WATERman has a simple structure repeated over several simulated ‘years’. The basic elements of the simulation are:
A number of water utilities which are responsible for managing the water and sanitation services in a number of (fictitious) secondary cities. For the sake of later comparisons, each city is given the same starting position.
WATERman is normally run in groups of two or three participants. Each two/three person ‘utility team’ manages the water and sanitation services for their city alone, and does so for the ‘game’ length of four simulated ‘periods’ – each representing one year (the years represent the decision cycles – however because the simulation ‘foreshortens time’, ie decisions to invest & build bring instant service, costs and benefits, it is sometimes helpful to think of each simulation ‘year’ as representing a couple of ‘real’ years). The ‘cities’ are only in competition to the extent of having to share the limited central government grants for improving water supply and sanitation, which are usually distributed relative to the size of the unserved population.
The simulation begins with each utility team examining the briefing documents particular to their secondary city. Participants are encouraged to work collectively in order to analyse the present financial and operational status of their utility; to determine what they plan to achieve in the immediate operational cycle; and to identify the means by which they will accomplish those goals: investments in hardware and software, tariff-setting and financing.
At the end of that first simulation session, an investment decision sheet, reflecting that collective action, is submitted to the simulation manager (‘government water utility auditor’) for implementation and accounting.
Getting feed-back and deciding again
For each simulation session, the simulation manager returns, at the start of the next simulation cycle, the following output to each utility team:
Performance indicators reflecting the previous operational cycle
Balance sheet for the current operational cycle
Income statement for the current operational cycle
A new decision sheet for the next cycle
Over the years, we have deliberately kept the inputs and outputs paper based … so that the participants have the information and requests for decisions in front of them on the shared desk or table and by having the physical manifestation, rather than a computer screen, I believe people allow themselves to process the ideas and information in a much deeper way as they often discuss for a couple of hours their previous cycle’s results and how they want to adjust their strategy for the next cycle. So, it is not a ‘computer game’ where participants could randomly put in numbers and, in effect, test the model. It is a simulation game where participants really think through, and learn about, the sorts of challenges facing utility managers and the tools which they need to be able to do that.
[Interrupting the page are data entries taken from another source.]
(** [read_tiff_value]: the decoded buffer, or [None] for [NULL]. *)
Definition read_tiff_value (size count offset : Z) (value : list byte)
    (value_len : Z) (big_endian : bool) (st : state)
    : option (list byte) * state :=
  if (size <=? 0) || (count <=? 0) || (count >? SSIZE_MAX ÷ size) then
    (None, st)
  else
    let len := size * count in
    match g_try_malloc len st with
    | (false, st) => (None, st)
    | (true, st) =>
        if len <=? value_len then
          (* inline *)
          let result := slice value 0 len in
          (Some (fix_byte_order result size count big_endian), st)
        else
          let old_off := ftello st in
          match fseeko offset st with
          | (0, st) =>
              match fread len st with
              | (Some result, st) =>
                  let st := snd (fseeko old_off st) in
                  (Some (fix_byte_order result size count big_endian), st)
              | (None, st) => (None, g_release 1 st)
              end
          | (_, st) => (None, g_release 1 st)
          end
    end.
As one utility Director of Operations said, after participating in the simulation, ‘if we had that much information it would be easy to run our business’. To which the response has to be ‘easier’, nothing is easy in balancing so many competing requirements and stakeholder interests in low-income economies trying to serve even lower-income customers.
The WaterMan simulation is presently run annually at Cranfield University, now as part of the Management and Governance Module of the Water and Sanitation for Development MSc. It is also used in an abbreviated form, to simulate regulatory decision-making, on the AgroParisTech Water for All Masters in Montpellier.